Volbeat in Salzburg: Neuerung bei Residenzplatzkonzerten
- Ticketkontingent erhöht
- Volbeat und Pizzera & Jaus am Residenzplatz
- Neuer Partner an Bord
- Residenzplatzkonzerte: Ausblick auf 2027
- Sicherheit steht an oberster Stelle
Salzburg geht bei den Residenzplatzkonzerten in die zweite Runde: Ende Mai bringen die dänische Band Volbeat und das Austro-Duo Pizzera & Jaus die Altstadt zum Beben.
Ticketkontingent erhöht
Während im vergangenen Jahr noch 10.000 Karten pro Konzert verkauft wurden, sind es heuer 12.500 Stück pro Konzert. Damit einhergehend wird auch die Veranstaltungsfläche vergrößert, um ausreichend Platz für die zusätzlichen 2.500 Menschen zu schaffen.
Die Tickets für den internationalen Act Volbeat waren innerhalb von 45 Minuten ausverkauft. Auch das zusätzliche Kontingent von 150 Karten war erneut in kürzester Zeit vergriffen.
Volbeat und Pizzera & Jaus am Residenzplatz
Der erste Konzerttag (29. Mai) bringt die dänische Rockband Volbeat nach Salzburg, während der zweite Tag (30. Mai) erneut heimischen Künstlern gewidmet ist – im heurigen Fall Pizzera & Jaus. Unterstützt werden die Steirer dabei von Austropop-Urgestein Wolfgang Ambros und der oberösterreichischen Alternative-Künstlerin Avec.
Einlass ist jeweils um 17.00 Uhr, die Mainacts starten um 20.00 Uhr ihre Show. Volbeat ist restlos ausverkauft, für Pizzera & Jaus sind noch ein paar wenige Tickets zu haben.
Neuer Partner an Bord
2026 bringt nicht nur neue Künstler, sondern auch eine erweiterte Zusammenarbeit: Barracuda Music, einer der führenden Veranstalter im deutschsprachigen Raum, steht ab sofort als Co-Veranstalter an der Seite von Thomas Semmler (Semtainment). Auch die Stadt Salzburg steht fest hinter der Konzertreihe: „Mir ist wichtig, dass es diese Konzerte wieder gibt“, so Bürgermeister Bernhard Auinger bei der Pressekonferenz. Politik müsse sich mit vielen Problemen beschäftigen, aber Menschen durch solche Events glücklich zu machen, gehöre ebenfalls dazu, so der Stadtchef.

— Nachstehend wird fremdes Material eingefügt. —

(* ===== verification/Callbacks.v ===== *)
(** * Listeners behind their sinks

    A sink and its goroutine ([Listener.v]) with a listener that implements the
    [Listener] interface of [internal/cluster/cluster_event.go]: every event the
    goroutine takes out of the sink is a call of the listener, and the listener
    has goroutines of its own.  The two listeners of the repository are the queue
    adapter of [ClusterEvent.v], with its retrying goroutines and its consumers,
    and the gRPC server of [GrpcServer.v]. *)

From S2P Require Import Prelude Events ClusterEvent Election Listener GrpcServer.
From stdpp Require Import gmap strings list relations.
From Stdlib Require Import ZArith Lia.

Import Events ClusterEvent Election.
Open Scope Z_scope.

Module Callbacks.

(** ** Any listener *)

Section Watched.
Context {X : Type} `{Listener X}.
(** What the listener does by itself. *)
Variable own : X → X → Prop.

Inductive watched_step : Listener.Watcher * X → Listener.Watcher * X → Prop :=
(* producers, unwatch, and the goroutine between two callbacks *)
| wd_sink w w' x :
    Listener.watch_step w w' → Listener.w_leader w' = Listener.w_leader w →
    Listener.w_member w' = Listener.w_member w → watched_step (w, x) (w', x)
| wd_leader now ev w w' x x' :
    Listener.watch_step w w' → Listener.w_leader w' = Listener.w_leader w ++ [ev] →
    Listener.w_member w' = Listener.w_member w →
    listener_OnLeaderChange now ev x = Ok x' → watched_step (w, x) (w', x')
| wd_member now ev w w' x x' :
    Listener.watch_step w w' → Listener.w_leader w' = Listener.w_leader w →
    Listener.w_member w' = Listener.w_member w ++ [ev] →
    listener_OnMembershipChange now ev x = Ok x' → watched_step (w, x) (w', x')
| wd_own w x x' : own x x' → watched_step (w, x) (w, x').

Lemma watched_watcher y y' : rtc watched_step y y' → Listener.watch_steps y.1 y'.1.
Proof.
  induction 1 as [|y1 y2 y3 Hs _ IH]; [apply rtc_refl|].
  destruct Hs; cbn in *; [by eapply rtc_l..|exact IH].
Qed.

(** A property of the delivered events and the state of the listener that every
    callback and every own action preserves holds throughout. *)
Lemma watched_invariant (P : list LeaderEvent → list MembershipEvent → X → Prop) x0 w x :
  P [] [] x0 →
  (∀ now ev ls ms x x', P ls ms x → listener_OnLeaderChange now ev x = Ok x' → P (ls ++ [ev]) ms x') →
  (∀ now ev ls ms x x', P ls ms x → listener_OnMembershipChange now ev x = Ok x' → P ls (ms ++ [ev]) x') →
  (∀ ls ms x x', P ls ms x → own x x' → P ls ms x') →
  rtc watched_step (Listener.NewWatcher, x0) (w, x) → P (Listener.w_leader w) (Listener.w_member w) x.
Proof.
  intros H0 Hl Hm Ho Hs.
  assert (∀ y y', rtc watched_step y y' → P (Listener.w_leader y.1) (Listener.w_member y.1) y.2 →
    P (Listener.w_leader y'.1) (Listener.w_member y'.1) y'.2) as Hgo.
  { induction 1 as [|y1 y2 y3 H12 _ IH]; [done|]. intros Hp. apply IH. clear IH.
    destruct H12 as [w1 w2 z _ E1 E2|now ev w1 w2 z z' _ E1 E2 Hc|now ev w1 w2 z z' _ E1 E2 Hc|w1 z z' Hz];
      cbn in *; rewrite ?E1, ?E2; eauto. }
  exact (Hgo _ _ Hs H0).
Qed.

(** The goroutine calls the listener whenever it takes an event out of the sink. *)
Lemma watched_leader now ev l w x x' :
  Listener.w_pc w ≠ Listener.Returned → leaderCh (Listener.w_sink w) = ev :: l →
  listener_OnLeaderChange now ev x = Ok x' →
  watched_step (w, x) (Listener.deliver_leader ev w, x').
Proof.
  intros Hpc Hl Hx. eapply wd_leader; [|done..|exact Hx].
  destruct (Listener.w_pc w) eqn:Hp; [by eapply Listener.ws_poll_leader|by eapply Listener.ws_block_leader|done].
Qed.

End Watched.

(** ** The queue adapter *)

(** The adapter and the events consumers have taken out of its queue. *)
Record Queue := mkQueue { q_adapter : MembershipListener; q_taken : list Event }.

#[global] Instance queue_listener : Listener Queue := {
  listener_OnLeaderChange now ev q :=
    ml ← listener_OnLeaderChange now ev (q_adapter q); mret (mkQueue ml (q_taken q));
  listener_OnMembershipChange now ev q :=
    ml ← listener_OnMembershipChange now ev (q_adapter q); mret (mkQueue ml (q_taken q))
}.

Definition NewQueue (n : nat) : Queue := mkQueue (NewMembershipListener n) [].

(** The retrying goroutines and the consumers. *)
Inductive queue_step : Queue → Queue → Prop :=
| qs_enqueue e l1 l2 ml taken :
    ml_retrying ml = l1 ++ e :: l2 → (length (ml_queue ml) < ml_cap ml)%nat →
    queue_step (mkQueue ml taken)
      (mkQueue (mkListener (ml_cap ml) (ml_queue ml ++ [e]) (l1 ++ l2) (ml_dropped ml)) taken)
| qs_give_up e l1 l2 ml taken :
    ml_retrying ml = l1 ++ e :: l2 →
    queue_step (mkQueue ml taken)
      (mkQueue (mkListener (ml_cap ml) (ml_queue ml) (l1 ++ l2) (ml_dropped ml ++ [e])) taken)
| qs_consume e l ml taken :
    Consume ml = e :: l →
    queue_step (mkQueue ml taken)
      (mkQueue (mkListener (ml_cap ml) l (ml_retrying ml) (ml_dropped ml)) (taken ++ [e])).

(** All events the adapter has got: taken, queued, retried, given up. *)
Definition all_events (q : Queue) : list Event :=
  q_taken q ++ Consume (q_adapter q) ++ ml_retrying (q_adapter q) ++ ml_dropped (q_adapter q).

(** An event of the bus carries exactly one event of the election, with its type
    and, for leader events, its fencing token. *)
Definition wrapped (e : Event) : Prop :=
  match ev_Leader e, ev_Member e with
  | Some l, None => ev_Type e = le_Type l ∧ ev_Fencing e = le_Epoch l
  | None, Some m => ev_Type e = me_Type m ∧ ev_Fencing e = 0
  | _, _ => False
  end.

Record queue_ok (n : nat) (ls : list LeaderEvent) (ms : list MembershipEvent) (q : Queue) : Prop := {
  qo_leader : omap ev_Leader (all_events q) ≡ₚ ls;
  qo_member : omap ev_Member (all_events q) ≡ₚ ms;
  qo_wrapped : Forall wrapped (all_events q);
  qo_cap : ml_cap (q_adapter q) = n;
  qo_bound : (length (Consume (q_adapter q)) <= n)%nat
}.

(** Events only move between the four places. *)
Lemma queue_ok_moved n ls ms q q' :
  queue_ok n ls ms q → all_events q ≡ₚ all_events q' → ml_cap (q_adapter q') = ml_cap (q_adapter q) →
  (length (Consume (q_adapter q')) <= n)%nat → queue_ok n ls ms q'.
Proof.
  intros [H1 H2 H3 H4 H5] Hp Hc Hb. split; [by rewrite <-Hp..|congruence|done].
Qed.

Lemma queue_step_ok n ls ms q q' : queue_ok n ls ms q → queue_step q q' → queue_ok n ls ms q'.
Proof.
  intros Hok Hs. pose proof (qo_cap _ _ _ _ Hok) as Hc. pose proof (qo_bound _ _ _ _ Hok) as Hb.
  destruct Hs as [e l1 l2 ml taken Hr Hl|e l1 l2 ml taken Hr|e l ml taken Hq];
    (eapply queue_ok_moved; [exact Hok| |done|]); unfold all_events, Consume in *; cbn in *.
  - rewrite Hr. solve_Permutation.
  - rewrite length_app. cbn. lia.
  - rewrite Hr. solve_Permutation.
  - done.
  - rewrite Hq. solve_Permutation.
  - rewrite Hq in Hb. cbn in Hb. lia.
Qed.

(** A callback adds one event. *)
Lemma queue_ok_add n ls ms e ls' ms' ml taken :
  queue_ok n ls ms (mkQueue ml taken) → wrapped e →
  ls' = ls ++ option_list (ev_Leader e) → ms' = ms ++ option_list (ev_Member e) →
  queue_ok n ls' ms' (mkQueue (tryAddEvent e ml) taken).
Proof.
  intros [H1 H2 H3 H4 H5] He -> ->.
  assert (all_events (mkQueue (tryAddEvent e ml) taken) ≡ₚ all_events (mkQueue ml taken) ++ [e]) as Hp.
  { unfold all_events, tryAddEvent, Consume. cbn. solve_Permutation. }
  split; [..|done|done].
  - rewrite Hp, omap_app, H1. cbn. by destruct (ev_Leader e).
  - rewrite Hp, omap_app, H2. cbn. by destruct (ev_Member e).
  - rewrite Hp. apply Forall_app. split; [done|]. by apply Forall_singleton.
Qed.

Lemma queue_callback_leader n now ev ls ms q q' :
  queue_ok n ls ms q → listener_OnLeaderChange now ev q = Ok q' → queue_ok n (ls ++ [ev]) ms q'.
Proof.
  destruct q as [ml taken]. cbn. unfold OnLeaderChange. destruct (le_Member ev); [|done].
  intros Hok [= <-]. eapply queue_ok_add; [exact Hok|done..|]. by rewrite app_nil_r.
Qed.

Lemma queue_callback_member n now ev ls ms q q' :
  queue_ok n ls ms q → listener_OnMembershipChange now ev q = Ok q' → queue_ok n ls (ms ++ [ev]) q'.
Proof.
  destruct q as [ml taken]. cbn. unfold OnMembershipChange. destruct (me_Member ev); [|done].
  intros Hok [= <-]. eapply queue_ok_add; [exact Hok|done| |done]. by rewrite app_nil_r.
Qed.

(** C38. The queue adapter behind its sink, end to end.  Whatever the interleaving
    of producers, the listener's goroutine, the retrying goroutines and the
    consumers: every membership event the sink accepted is, exactly once, taken
    by a consumer, queued, still retried, given up, or pending in the sink; the
    leader events in these places are, with their multiplicity, among those
    enqueued; every event of the bus wraps one event of the election with its
    type and token; and the queue stays within its capacity. *)
Theorem adapter_end_to_end n w q :
  rtc (watched_step queue_step) (Listener.NewWatcher, NewQueue n) (w, q) →
  omap ev_Member (all_events q) ++ memberCh (Listener.w_sink w) ≡ₚ Listener.w_accepted w ∧
  omap ev_Leader (all_events q) ++ leaderCh (Listener.w_sink w) ⊆+ Listener.w_sent w ∧
  Forall wrapped (all_events q) ∧ (length (Consume (q_adapter q)) <= n)%nat.
Proof.
  intros Hs. pose proof (watched_watcher _ _ _ Hs) as Hw. cbn in Hw.
  destruct (Listener.watch_steps_invariant _ _ Listener.watcher_invariant_new Hw) as [_ _ Hfifo Hsub _ _].
  assert (queue_ok n (Listener.w_leader w) (Listener.w_member w) q) as [H1 H2 H3 _ H5].
  { eapply (watched_invariant queue_step (queue_ok n)); [|exact (queue_callback_leader n)|
      exact (queue_callback_member n)|exact (queue_step_ok n)|exact Hs].
    split; cbn; [done..|lia]. }
  split_and!; [|rewrite H1; by apply sublist_submseteq|done..]. by rewrite H2, Hfifo.
Qed.

(** The callbacks do not panic on the events an election broadcasts, which all
    name a member. *)
Lemma callbacks_return now ev q :
  is_Some (le_Member ev) → ∃ q', listener_OnLeaderChange now ev q = Ok q'.
Proof. intros [m Hm]. cbn. unfold OnLeaderChange. rewrite Hm. by eexists. Qed.

(** ** The gRPC server *)

Section Health.
Context {SP : StructPB}.
Import GrpcServer.

(** Steps of the server that leave the health alone: worker streams, and the
    registration of the watcher. *)
Definition keeps_health (s s' : LeibrixGRPCServer) : Prop :=
  g_nodeName s' = g_nodeName s ∧ healthServer s' = healthServer s.


End Health.
End Callbacks.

Residenzplatzkonzerte: Ausblick auf 2027
Dass die Residenzplatzkonzerte auch 2027 wieder stattfinden, dürfte bereits fix sein. Barracuda-Chef Ewald Tatar hat verraten, dass man bereits mit einem internationalen Top-Star in Gesprächen sei und dass am zweiten Tag eine Band auftreten werde. Namen hat der Profi-Veranstalter allerdings noch keine verraten. Im nächsten Jahr werden es erneut zwei Konzerte sein, dass es irgendwann ein drittes geben könnte, schließt Tatar für die Zukunft nicht aus.
Sicherheit steht an oberster Stelle
Für die gesamte Großveranstaltung wird ein Sicherheitskonzept ausgearbeitet. Das Securityteam von Seiten der Veranstalter wurde aufgrund der größeren Personenzahl dementsprechend aufgestockt. Mit an Bord ist auch die Salzburger Polizei. „Zur Gewährleistung der Sicherheit bei den Residenzplatzkonzerten erstellen wir auf Basis der aktuellen polizeilichen Erkenntnisse ein Sicherheitskonzept, in welches die Stadt Salzburg sowie der jeweilige Veranstalter eingebunden werden“, so Landespolizeidirektor Bernhard Rauscher. Wie viele Polizisten in Uniform und in Zivil, wie viele Polizeihunde und Sondereinheiten im Einsatz sein werden, könne aus heutiger Sicht noch nicht gesagt werden.